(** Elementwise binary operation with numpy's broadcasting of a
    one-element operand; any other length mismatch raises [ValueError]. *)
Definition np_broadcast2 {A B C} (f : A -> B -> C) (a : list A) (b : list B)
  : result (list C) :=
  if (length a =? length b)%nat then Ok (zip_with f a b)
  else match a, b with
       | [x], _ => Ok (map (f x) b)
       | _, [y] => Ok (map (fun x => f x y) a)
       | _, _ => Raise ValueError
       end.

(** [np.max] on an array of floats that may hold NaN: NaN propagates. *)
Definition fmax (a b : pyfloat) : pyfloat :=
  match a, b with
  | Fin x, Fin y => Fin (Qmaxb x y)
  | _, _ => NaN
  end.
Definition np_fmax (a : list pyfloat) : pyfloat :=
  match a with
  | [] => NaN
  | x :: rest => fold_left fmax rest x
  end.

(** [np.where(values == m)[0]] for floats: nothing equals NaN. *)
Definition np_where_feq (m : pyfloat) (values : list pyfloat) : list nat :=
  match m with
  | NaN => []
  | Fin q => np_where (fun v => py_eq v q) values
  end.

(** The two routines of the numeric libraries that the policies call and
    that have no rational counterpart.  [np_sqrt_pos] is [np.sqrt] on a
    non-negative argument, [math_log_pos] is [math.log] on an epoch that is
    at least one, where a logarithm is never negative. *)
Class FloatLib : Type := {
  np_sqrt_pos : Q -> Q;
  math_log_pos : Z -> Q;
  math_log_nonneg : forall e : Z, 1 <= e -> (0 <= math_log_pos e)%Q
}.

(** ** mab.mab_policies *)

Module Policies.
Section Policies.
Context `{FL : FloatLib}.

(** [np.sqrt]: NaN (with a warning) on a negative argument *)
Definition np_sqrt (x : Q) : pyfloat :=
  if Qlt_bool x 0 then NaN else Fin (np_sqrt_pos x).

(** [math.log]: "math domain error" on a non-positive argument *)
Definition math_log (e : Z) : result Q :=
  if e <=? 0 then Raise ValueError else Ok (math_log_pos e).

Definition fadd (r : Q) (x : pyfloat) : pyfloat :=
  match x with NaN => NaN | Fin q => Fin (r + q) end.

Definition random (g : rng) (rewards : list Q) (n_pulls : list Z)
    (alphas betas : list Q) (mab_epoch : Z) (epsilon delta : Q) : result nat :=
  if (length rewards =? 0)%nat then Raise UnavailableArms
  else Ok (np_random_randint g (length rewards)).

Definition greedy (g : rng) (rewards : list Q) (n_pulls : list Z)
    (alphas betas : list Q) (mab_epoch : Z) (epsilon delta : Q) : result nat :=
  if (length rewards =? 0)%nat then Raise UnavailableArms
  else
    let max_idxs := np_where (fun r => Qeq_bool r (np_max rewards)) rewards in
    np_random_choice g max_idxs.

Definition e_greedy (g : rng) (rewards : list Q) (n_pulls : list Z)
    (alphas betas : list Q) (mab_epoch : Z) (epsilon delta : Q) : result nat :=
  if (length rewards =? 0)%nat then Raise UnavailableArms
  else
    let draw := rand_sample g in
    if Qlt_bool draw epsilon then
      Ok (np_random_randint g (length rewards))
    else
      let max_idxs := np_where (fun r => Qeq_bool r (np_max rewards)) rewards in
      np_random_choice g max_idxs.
────────────────
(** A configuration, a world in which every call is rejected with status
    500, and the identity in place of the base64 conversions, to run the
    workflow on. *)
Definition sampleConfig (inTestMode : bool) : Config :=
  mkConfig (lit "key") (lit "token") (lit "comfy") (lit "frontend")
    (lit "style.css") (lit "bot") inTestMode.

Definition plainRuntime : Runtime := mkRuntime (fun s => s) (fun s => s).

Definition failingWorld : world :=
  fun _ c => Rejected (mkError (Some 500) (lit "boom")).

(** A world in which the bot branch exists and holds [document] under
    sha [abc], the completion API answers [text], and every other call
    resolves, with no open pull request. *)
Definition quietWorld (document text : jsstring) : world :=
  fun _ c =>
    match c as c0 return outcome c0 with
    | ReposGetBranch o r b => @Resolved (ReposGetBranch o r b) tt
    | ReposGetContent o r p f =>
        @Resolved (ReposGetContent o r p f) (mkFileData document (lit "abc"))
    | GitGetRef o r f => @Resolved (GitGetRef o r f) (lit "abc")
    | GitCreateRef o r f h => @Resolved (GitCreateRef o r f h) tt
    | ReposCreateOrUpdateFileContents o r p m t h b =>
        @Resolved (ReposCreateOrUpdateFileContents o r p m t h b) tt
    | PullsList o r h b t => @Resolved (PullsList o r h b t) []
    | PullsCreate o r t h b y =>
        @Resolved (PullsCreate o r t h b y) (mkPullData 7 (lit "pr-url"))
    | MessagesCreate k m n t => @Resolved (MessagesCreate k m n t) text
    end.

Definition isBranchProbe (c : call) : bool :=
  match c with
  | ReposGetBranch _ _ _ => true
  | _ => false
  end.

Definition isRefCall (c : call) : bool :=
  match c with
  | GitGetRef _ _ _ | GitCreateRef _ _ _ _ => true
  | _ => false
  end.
────────────────
■ PROBLEM DETAILS ■
Give back, unchanged, the run of lines in the listing above that begins at the line containing "f => @Resolved" and ends at the line containing "m t h b) tt", both included.

■ SOLUTION TO THIS TASK ■
    | GitGetRef o r f => @Resolved (GitGetRef o r f) (lit "abc")
    | GitCreateRef o r f h => @Resolved (GitCreateRef o r f h) tt
    | ReposCreateOrUpdateFileContents o r p m t h b =>
        @Resolved (ReposCreateOrUpdateFileContents o r p m t h b) tt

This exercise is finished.